> **Task directions**
Emit the entire listing verbatim.

> **Dataset**
(* ===== verification/Psd.v ===== *)
(** The reader of merged PSD composites: src/src/media/psd.rs.

    The header, the resources and the layer section are walked, the planes are read
    raw, run-length coded or deflated, and become straight RGBA samples in single
    precision.  The inflater is a third-party crate and a parameter. *)
From stdpp Require Import base tactics option list numbers strings pretty.
From Stdlib Require Import ZArith Lia.
From Stdlib Require Import SpecFloat.
From S2P Require Import Prelude Bytes.

Open Scope Z_scope.
Local Open Scope prog_scope.

(** The outcomes besides a value: an error, or a panic. *)
Inductive Error : Type :=
| Failure (message : string)
| Panic (message : string).
Definition says (m : string) : Error := Failure m.

(** ** The cursor *)

(** @source src/src/media/psd.rs:11-14 Reader *)
Record Reader : Type := mkReader { bytes : list Z; offset : Z }.
Abbreviation reading A := (proc Error Reader A) (only parsing).

(** @source src/src/media/psd.rs:16-27 Reader::take *)
Definition take (n : Z) : reading (list Z) :=
  let* r := get in
  let* stop := of_option (checked_add (offset r) n) (says "PSD offset overflow") in
  ensure ((offset r <=? stop) && (stop <=? zlen (bytes r))) (says "truncated PSD") ;;;
  put (mkReader (bytes r) stop) ;;;
  ret (slice (offset r) stop (bytes r)).
(** @source src/src/media/psd.rs:28-30 Reader::u16 *)
Definition u16 : reading Z := let* b := take 2 in ret (be_uint b).
(** @source src/src/media/psd.rs:31-33 Reader::u32 *)
Definition u32 : reading Z := let* b := take 4 in ret (be_uint b).
(** @source src/src/media/psd.rs:34-37 Reader::block *)
Definition block : reading (list Z) := let* n := u32 in take n.
(** Indexing and slicing, which panic out of bounds: [l[i]], [l[..n]] and [l[i..]]. *)
Definition at_byte (l : list Z) (i : Z) : result Error Z :=
  match l !! Z.to_nat i with
  | Some b => if 0 <=? i then Ok b else Err (Panic "index out of bounds")
  | None => Err (Panic "index out of bounds")
  end.
Definition prefix (n : Z) (l : list Z) : result Error (list Z) :=
  if (0 <=? n) && (n <=? zlen l) then Ok (slice 0 n l) else Err (Panic "range end index out of range").
Definition suffix (i : Z) (l : list Z) : result Error (list Z) :=
  if (0 <=? i) && (i <=? zlen l) then Ok (slice i (zlen l) l) else Err (Panic "range start index out of range").
(** [take(1)?[0]] *)
Definition byte : reading Z := let* b := take 1 in lift (at_byte b 0).

(** A loop over [while r.offset < r.bytes.len()] that threads a value and may stop with
    a result. *)
Fixpoint while_bytes {A B} (fuel : nat) (body : A -> reading (A + B)) (a : A) : reading (A + B) :=
  match fuel with
  | O => fail (Panic "fuel")
  | S fuel =>
      let* r := get in
      if offset r <? zlen (bytes r) then
        let* s := body a in
        match s with
        | inl a => while_bytes fuel body a
        | inr b => ret (inr b)
        end
      else ret (inl a)
  end.
(** A reader of its own over a block. *)
Definition over {A} (b : list Z) (p : reading A) : result Error A := (p (mkReader b 0)).2.

(** One image resource: its number and its data. *)
(** @source src/src/media/psd.rs:113-120 decode *)
Definition resource (signature : string) : reading (Z * list Z) :=
  let* s := take 4 in
  ensure (bool_decide (s = ascii_bytes "8BIM")) (says signature) ;;;
  let* id := u16 in
  let* n := byte in
  take n ;;;
  (if (n + 1) mod 2 =? 0 then ret [] else take 1) ;;;
  let* data := block in
  ret (id, data).
Definition padded (data : list Z) : reading (list Z) := if zlen data mod 2 =? 0 then ret [] else take 1.

(** @source src/src/media/psd.rs:49-63 source_exif *)
Definition exif_resource (_ : unit) : reading (unit + list Z) :=
  let* '(id, data) := resource "invalid PSD resource signature" in
  if (id =? 1058) || (id =? 1059) then ret (inr data) else
  padded data ;;; ret (inl tt).
(** @source src/src/media/psd.rs:40-65 source_exif *)
Definition source_exif (b : list Z) : result Error (option (list Z)) :=
  ((let* _ := block in
    let* resources := block in
    let* found := lift (over resources (while_bytes (S (length resources)) exif_resource tt)) in
    ret (match found with inr data => Some data | inl _ => None end)) (mkReader b 26)).2.

(** ** The sections before the planes *)

(** The fields of the header and what they admit. *)
Record Header : Type := mkHeader {
  channels : Z; height : Z; width : Z; depth : Z; mode : Z; colors : Z; pixels : Z; plane : Z; total : Z }.
(** @source src/src/media/psd.rs:67-104 decode *)
Definition header (max_pixels max_allocation : Z) : reading Header :=
  let* s := take 4 in
  ensure (bool_decide (s = ascii_bytes "8BPS")) (says "invalid PSD signature") ;;;
  let* version := u16 in
  ensure (version =? 1) (says "unsupported PSB version") ;;;
  take 6 ;;;
  let* channels := u16 in
  let* height := u32 in
  let* width := u32 in
  let* depth := u16 in
  let* mode := u16 in
  ensure (bool_decide (depth ∈ [8; 16; 32])) (says "unsupported PSD bit depth") ;;;
  ensure (bool_decide (mode ∈ [1; 3])) (says ("unsupported PSD color mode " +:+ pretty (Z.to_N mode))) ;;;
  let colors := if mode =? 1 then 1 else 3 in
  ensure ((colors <=? channels) && (channels <=? 56)) (says "invalid PSD channel count") ;;;
  let* pixels := of_option (checked_mul width height) (says "PSD dimension overflow") in
  ensure ((0 <? width) && (0 <? height) && (width <=? 40000) && (height <=? 40000) && (pixels <=? 100000000))
    (says "PSD resource limit") ;;;
  ensure ((pixels <=? max_pixels) && (Z.min u64_max (pixels * 16) <=? max_allocation))
    (says "PSD configured resource limit") ;;;
  let bps := depth / 8 in
  let* plane := of_option (checked_mul pixels bps) (says "PSD plane overflow") in
  let* total := of_option (checked_mul plane channels) (says "PSD channel overflow") in
  ensure ((total <=? 1600 * 1024 * 1024) && (total <=? max_allocation)) (says "PSD resource limit") ;;;
  ret (mkHeader channels height width depth mode colors pixels plane total).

> **Result of this task**
(* ===== verification/Psd.v ===== *)
(** The reader of merged PSD composites: src/src/media/psd.rs.

    The header, the resources and the layer section are walked, the planes are read
    raw, run-length coded or deflated, and become straight RGBA samples in single
    precision.  The inflater is a third-party crate and a parameter. *)
From stdpp Require Import base tactics option list numbers strings pretty.
From Stdlib Require Import ZArith Lia.
From Stdlib Require Import SpecFloat.
From S2P Require Import Prelude Bytes.

Open Scope Z_scope.
Local Open Scope prog_scope.

(** The outcomes besides a value: an error, or a panic. *)
Inductive Error : Type :=
| Failure (message : string)
| Panic (message : string).
Definition says (m : string) : Error := Failure m.

(** ** The cursor *)

(** @source src/src/media/psd.rs:11-14 Reader *)
Record Reader : Type := mkReader { bytes : list Z; offset : Z }.
Abbreviation reading A := (proc Error Reader A) (only parsing).

(** @source src/src/media/psd.rs:16-27 Reader::take *)
Definition take (n : Z) : reading (list Z) :=
  let* r := get in
  let* stop := of_option (checked_add (offset r) n) (says "PSD offset overflow") in
  ensure ((offset r <=? stop) && (stop <=? zlen (bytes r))) (says "truncated PSD") ;;;
  put (mkReader (bytes r) stop) ;;;
  ret (slice (offset r) stop (bytes r)).
(** @source src/src/media/psd.rs:28-30 Reader::u16 *)
Definition u16 : reading Z := let* b := take 2 in ret (be_uint b).
(** @source src/src/media/psd.rs:31-33 Reader::u32 *)
Definition u32 : reading Z := let* b := take 4 in ret (be_uint b).
(** @source src/src/media/psd.rs:34-37 Reader::block *)
Definition block : reading (list Z) := let* n := u32 in take n.
(** Indexing and slicing, which panic out of bounds: [l[i]], [l[..n]] and [l[i..]]. *)
Definition at_byte (l : list Z) (i : Z) : result Error Z :=
  match l !! Z.to_nat i with
  | Some b => if 0 <=? i then Ok b else Err (Panic "index out of bounds")
  | None => Err (Panic "index out of bounds")
  end.
Definition prefix (n : Z) (l : list Z) : result Error (list Z) :=
  if (0 <=? n) && (n <=? zlen l) then Ok (slice 0 n l) else Err (Panic "range end index out of range").
Definition suffix (i : Z) (l : list Z) : result Error (list Z) :=
  if (0 <=? i) && (i <=? zlen l) then Ok (slice i (zlen l) l) else Err (Panic "range start index out of range").
(** [take(1)?[0]] *)
Definition byte : reading Z := let* b := take 1 in lift (at_byte b 0).

(** A loop over [while r.offset < r.bytes.len()] that threads a value and may stop with
    a result. *)
Fixpoint while_bytes {A B} (fuel : nat) (body : A -> reading (A + B)) (a : A) : reading (A + B) :=
  match fuel with
  | O => fail (Panic "fuel")
  | S fuel =>
      let* r := get in
      if offset r <? zlen (bytes r) then
        let* s := body a in
        match s with
        | inl a => while_bytes fuel body a
        | inr b => ret (inr b)
        end
      else ret (inl a)
  end.
(** A reader of its own over a block. *)
Definition over {A} (b : list Z) (p : reading A) : result Error A := (p (mkReader b 0)).2.

(** One image resource: its number and its data. *)
(** @source src/src/media/psd.rs:113-120 decode *)
Definition resource (signature : string) : reading (Z * list Z) :=
  let* s := take 4 in
  ensure (bool_decide (s = ascii_bytes "8BIM")) (says signature) ;;;
  let* id := u16 in
  let* n := byte in
  take n ;;;
  (if (n + 1) mod 2 =? 0 then ret [] else take 1) ;;;
  let* data := block in
  ret (id, data).
Definition padded (data : list Z) : reading (list Z) := if zlen data mod 2 =? 0 then ret [] else take 1.

(** @source src/src/media/psd.rs:49-63 source_exif *)
Definition exif_resource (_ : unit) : reading (unit + list Z) :=
  let* '(id, data) := resource "invalid PSD resource signature" in
  if (id =? 1058) || (id =? 1059) then ret (inr data) else
  padded data ;;; ret (inl tt).
(** @source src/src/media/psd.rs:40-65 source_exif *)
Definition source_exif (b : list Z) : result Error (option (list Z)) :=
  ((let* _ := block in
    let* resources := block in
    let* found := lift (over resources (while_bytes (S (length resources)) exif_resource tt)) in
    ret (match found with inr data => Some data | inl _ => None end)) (mkReader b 26)).2.

(** ** The sections before the planes *)

(** The fields of the header and what they admit. *)
Record Header : Type := mkHeader {
  channels : Z; height : Z; width : Z; depth : Z; mode : Z; colors : Z; pixels : Z; plane : Z; total : Z }.
(** @source src/src/media/psd.rs:67-104 decode *)
Definition header (max_pixels max_allocation : Z) : reading Header :=
  let* s := take 4 in
  ensure (bool_decide (s = ascii_bytes "8BPS")) (says "invalid PSD signature") ;;;
  let* version := u16 in
  ensure (version =? 1) (says "unsupported PSB version") ;;;
  take 6 ;;;
  let* channels := u16 in
  let* height := u32 in
  let* width := u32 in
  let* depth := u16 in
  let* mode := u16 in
  ensure (bool_decide (depth ∈ [8; 16; 32])) (says "unsupported PSD bit depth") ;;;
  ensure (bool_decide (mode ∈ [1; 3])) (says ("unsupported PSD color mode " +:+ pretty (Z.to_N mode))) ;;;
  let colors := if mode =? 1 then 1 else 3 in
  ensure ((colors <=? channels) && (channels <=? 56)) (says "invalid PSD channel count") ;;;
  let* pixels := of_option (checked_mul width height) (says "PSD dimension overflow") in
  ensure ((0 <? width) && (0 <? height) && (width <=? 40000) && (height <=? 40000) && (pixels <=? 100000000))
    (says "PSD resource limit") ;;;
  ensure ((pixels <=? max_pixels) && (Z.min u64_max (pixels * 16) <=? max_allocation))
    (says "PSD configured resource limit") ;;;
  let bps := depth / 8 in
  let* plane := of_option (checked_mul pixels bps) (says "PSD plane overflow") in
  let* total := of_option (checked_mul plane channels) (says "PSD channel overflow") in
  ensure ((total <=? 1600 * 1024 * 1024) && (total <=? max_allocation)) (says "PSD resource limit") ;;;
  ret (mkHeader channels height width depth mode colors pixels plane total).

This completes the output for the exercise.